Taking Care of Your Dental Health

Plaque Removal – If you want to keep your own teeth, plaque must be removed. In the early stage of plaque development, your dental hygienist, dentist, or periodontist will need to perform a deep-cleaning procedure to remove hardened plaque and infected tissue under the gum, and may smooth the damaged root surfaces of your teeth. This cleaning and smoothing will allow the gums to reattach to the teeth. Your dentist may tell you to use a special mouthwash or take an antibiotic to help control the infection. Brush and floss regularly to keep plaque from returning.

Periodontal Surgery – In the advanced stage of periodontitis, the periodontist will clean out the infected pocket and reshapes or replace the damaged tissues supported by the teeth.

Additional Oral Problems Linked to Diabetes

Thrush – Also known as oral candidiasis, thrush is a fungus infection caused by the overgrowth of candida albicans, a yeast-fungus that thrives on high glucose levels in saliva. The main reasons for the overgrowth are smoking and wearing dentures (especially all the time). Preventive tactics include tight glucose control, not smoking, and daily removal and cleaning of your dentures.

Dry Mouth – Saliva is the natural cleanser of the oral cavity. The risk of soreness, ulcers, infections, and tooth decay increases when there is little or no saliva to lubricate the mouth and help remove the bacteria and food buildup that cause plaque and tooth decay. Dry mouth may be a side effect of medication. There are more than 400 over-the-counter and prescription drugs that cause dryness of the mouth. These medications include cold medicine, high blood pressure, and depression medications. Let your health practitioner or dentist know if you feel your mouth is too dry. A different drug or the use of “artificial saliva” will help keep your mouth moist and protect your teeth.

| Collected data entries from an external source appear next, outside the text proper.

Definition record_outcome_p (req : ReportResultRequest) : prog () :=
  if rr_Success req then act (modify (λ w, w <| cb ::= RecordSuccess (rr_WorkerNode req) |>))
  else when_p (negb (isUserError (rr_Error req)))
    (now ← act time_Now;
     act (modify (λ w, w <| cb ::= RecordFailure now (rr_WorkerNode req) (rr_JobId req) |>))).

(** The last action starts the goroutine of the retry. *)
Definition schedule_retry_p (jobID : string) (job : Job) : prog () :=
  let nextRetryCount := Job.RetryCount job +ᵢ 1 in
  let backoff := retry_backoff nextRetryCount in
  appendLog_p jobID "WARN" ("Retry " +:+ Itoa nextRetryCount +:+ "/" +:+ Itoa (Job.MaxRetries job) +:+
    " in " +:+ Duration_String backoff);;
  now ← act time_Now;
  act (modify (λ w, w <| timers ::= λ l, l ++ [(Add now backoff, jobID)] |>)).

(** The dead letter, when there is a database. *)
Definition save_dead_letter (job : Job) : M World bool := λ w,
  match store w with
  | None => Some (false, w)
  | Some d => Some (true, w <| store := Some (default d (SaveDeadLetter job d)) |>)
  end.

Definition dead_letter_p (jobID : string) (job : Job) : prog () :=
  saved ← act (save_dead_letter job);
  when_p saved (appendLog_p jobID "ERROR" ("All " +:+ Itoa (Job.MaxRetries job) +:+
    " retries exhausted, moved to dead letter queue")).

Definition ReportResult_p (req : ReportResultRequest) : prog () :=
  call (queue_MarkCompleted (rr_JobId req) (rr_Success req) (rr_Output req) (rr_Error req));;
  found ← GetJob_p (rr_JobId req);
  match found with
  | None => mret tt
  | Some job =>
      when_p (negb (String.eqb (Job.WorkerNode job) "")) (act (Release_job job (Job.WorkerNode job)));;
      record_outcome_p req;;
      let dur := Seconds (Sub (Job.EndTime job) (Job.StartTime job)) in
      when_p (float64.ltb float64.zero dur)
        (write_usage (modify (λ w, w <| fairshare ::= RecordUsage (Job.User job) dur |>)));;
      if negb (rr_Success req) && String.eqb (Job.GroupID job) "" &&
         (Job.RetryCount job <? Job.MaxRetries job)
      then schedule_retry_p (rr_JobId req) job
      else
        when_p (negb (rr_Success req) && (Job.MaxRetries job <=? Job.RetryCount job) &&
                (0 <? Job.MaxRetries job)) (dead_letter_p (rr_JobId req) job);;
        when_p (negb (String.eqb (Job.GroupID job) ""))
          (handleGroupCompletion_p (Job.GroupID job) (rr_JobId req) (rr_Success req));;
        let resultStatus := if rr_Success req then "COMPLETED" else "FAILED" in
        act (observe (jobsCompletedTotal (Job.User job) resultStatus));;
        when_p (float64.ltb float64.zero dur) (act (observe (jobDuration (Job.User job) resultStatus dur)));;
        appendLog_p (rr_JobId req) "INFO" ("Job " +:+ resultStatus +:+ " on worker " +:+
          rr_WorkerNode req +:+ " | Output: " +:+ truncate (rr_Output req) 200);;
        when_p (negb (String.eqb (rr_Error req) "")) (appendLog_p (rr_JobId req) "ERROR" (rr_Error req))
  end.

Tips to Protect Your Teeth & Gums

Brushing – The single most successful way to keep your natural teeth is to maintain the habit of brushing your teeth twice a day and using dental floss either before or after you brush.

Home Control – Plaque (the buildup along the base of the teeth around your gums) is hard to see unless it is old and stained, or it can be seen with the help of a red “disclosing tablet,” which is available at grocery or drug stores.

Consult your dentist – Anyone, especially people with diabetes, should have their teeth checked at least every six months.

  • If you have any problem with your teeth, gums, jaw or mouth, do not wait for your next appointment. Make sure to see your dentist immediately.
  • It is well advised to remind your dentist at each visit that you have diabetes.
  • If you change dentists, again, it is well advised to make sure your new dentist knows that you have diabetes.
  • Frequent dental checkups will detect problems early on, when treatment is most effective.